Here is what our doctor thinks our problem is….my body becomes a hostile environment for an embryo that is transferred while I still have the stimulation medication in my system. Ok, I can buy that. It would explain why every single IVF cycle failed. Now, the confusing part for me is, what does that have to do with us not being able to get pregnant on our own? Obviously, I'm not on any medication during my natural cycles. So, perhaps we also have an issue where Mark's sperm don't recognize my eggs…why my eggs don't like Mark's sperm is beyond me…but that's what we have right now.

As a matter of course, my doctor recommends getting lymphocyte immunotherapy for those couples with repeated ivf failures. I guess not knowing exactly what our issue is, what could it hurt, yes?

Mark and I had to get immunological testing done for our upcoming LIT procedure. One of the things they test for is DQ Alpha. The Dq alpha test gives you back 2 numbers each. In a normal pregnancy, the father's DNA in the embryo tells the mother's body to set up a protective reaction around the developing embryo. If the father's dna is too closely matched to the mother's, there is a good chance that the embryo created by them is unable to differentiate itself from the mother's body. The mother's body then rejects the embryo because it cannot identify the embryo as a baby. Mark Dq alpha revealed 0102, and 0103. My Dq alpha revealed 0103 and 0201. So, according to the above description, we have a match…and perhaps this has been our issue all along. I do believe that LIT will take care of that for us.
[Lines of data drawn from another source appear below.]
(* ===== verification/CryptoBuf.v ===== *)
(** QUIC CRYPTO streams ([src/quic/crypto_buf.rs]): per-level reassembly of inbound
    fragments and the outbound queue with retransmission.  Offsets are [u64];
    [usize] is the 64-bit one. *)

From S2P Require Import Prelude TlsBase BTree ByteStream.

Definition MAX_PENDING_CRYPTO_BYTES : Z := 64 * 1024.
Definition MAX_PENDING_FRAGMENTS : Z := 32.

Record CryptoBuf := mk_crypto_buf {
  next_offset : Z;
  pending : list (Z * bytes);
  outbound : bytes;
  outbound_offset : Z;
  last_sent : option (Z * bytes);
  rtx : list (Z * bytes);
  sent_history : list (Z * bytes) }.

Definition crypto_buf_new : CryptoBuf := mk_crypto_buf 0 [] [] 0 None [] [].

Definition is_pending_empty (self : CryptoBuf) : bool :=
  match pending self with [] => true | _ => false end.

Definition total_pending_bytes (self : CryptoBuf) : Z :=
  foldr (λ e acc, zlen e.2 + acc) 0 (pending self).

Definition set_inbound (self : CryptoBuf) (n : Z) (p : list (Z * bytes)) : CryptoBuf :=
  mk_crypto_buf n p (outbound self) (outbound_offset self) (last_sent self) (rtx self)
    (sent_history self).

(** The drain loop: while the lowest pending fragment starts at or below the next
    offset, remove it and release what it adds. *)
Fixpoint drain (pending : list (Z * bytes)) (next : Z) (released : bytes)
  : list (Z * bytes) * Z * bytes :=
  match pending with
  | (p_off, frag) :: rest =>
      if p_off <=? next then
        let end_ := wadd 64 p_off (zlen frag) in
        if end_ <=? next then drain rest next released
        else drain rest end_ (released ++ zdrop (next - p_off) frag)
      else (pending, next, released)
  | [] => ([], next, released)
  end.

(** The part of [on_crypto] after the stale prefix has been trimmed. *)
Definition on_crypto_trimmed (self : CryptoBuf) (offset : Z) (data : bytes)
  : tls_result (CryptoBuf * bytes) :=
  if zlen data =? 0 then Ok (self, [])
  else if offset =? next_offset self then
    let '(pend, next, released) :=
      drain (pending self) (wadd 64 (next_offset self) (zlen data)) data in
    Ok (set_inbound self next pend, released)
  else
    let end_ := wadd 64 offset (zlen data) in
    if match bt_last_lt (pending self) offset with
       | Some (prev_off, prev_data) => end_ <=? wadd 64 prev_off (zlen prev_data)
       | None => false
       end
    then Ok (self, [])
    else
      let existing_len := match bt_get (pending self) offset with Some v => zlen v | None => 0 end in
      if zlen data <=? existing_len then Ok (self, [])
      else if MAX_PENDING_CRYPTO_BYTES <?
                sat_add 64 (total_pending_bytes self) (zlen data - existing_len)
      then Err Error.Decode
      else if (existing_len =? 0) && (MAX_PENDING_FRAGMENTS <=? zlen (pending self))
      then Err Error.Decode
      else Ok (set_inbound self (next_offset self) (bt_insert (pending self) offset data), []).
So, it would seem like after we do LIT, and then come back to U.S. to do our FET, I should get pregnant. That's what I've been thinking too. However, things don't always work out the way you want, hope, or expect them to. There is also the variable of how many embryos will actually make it through the thaw, and if they will continue to divide. We currently have 5 on ice. I think that Mark and I would like to transfer 3. Ideally, all 3 survive the thaw, and 2 stick, and we have twins…and then in 1 or 2 years, we transfer the remaining 2 frozen embies and have another baby.

All in all, I'm so excited to get the ball rolling on a new protocol, and I'm trying not to dwell on the what ifs. Wish me luck. I'll probably post again after I go in for my cycle day 2 blood work and ultrasound.

Wednesday, August 5, 2009

Still Killing Time

Wow, I feel bad…it’s been a long time since I have posted on my blog. I guess that’s because we are on a break cycle, so I don’t have a lot to say. Since last time, Mark and I went to Mystic, CT for a long weekend getaway. He had been very stressed at work, so I thought it would do him some good.

We originally had booked a bed and breakfast, but upon arriving, we decided that it wasn’t for us. Thankfully, the owners weren’t there, so we didn’t have to explain why we want to leave…it was like staying at your grandmother’s house…where she hadn’t dusted or updated the place since she first got married! Anyway, we wound up staying at the Hyatt in Mystic for the whole weekend. We had a lot of fun; ate at Mystic Pizza; visited some vineyards; ate lobster; relaxed.

I guess there have been a few developments in the IVF journey…but nothing major. I ordered my progesterone in ethyl oleate. Most people do the progesterone in oil, but my Dr. called in the script for PEO. When I asked about it, I was told that the shots are far less painful with the PEO. I guess time will tell. I will admit though, I’m terrified of these shots. I’ve been lucky that we have been doing IF treatments for over a year now, and I haven’t had to do one of those shots. Then again, I’m still not pregnant, so maybe the PEO are the lucky twist.

We are doing a few new things to shake things up…acupuncture, lymphocyte immunotherapy (LIT) and doing a frozen embryo transfer. I’m really hoping that all these things together will give us what we want so badly. It’s pretty crazy to think that our is really only a few weeks away. Our LIT therapy is in 18 days. Nuts!!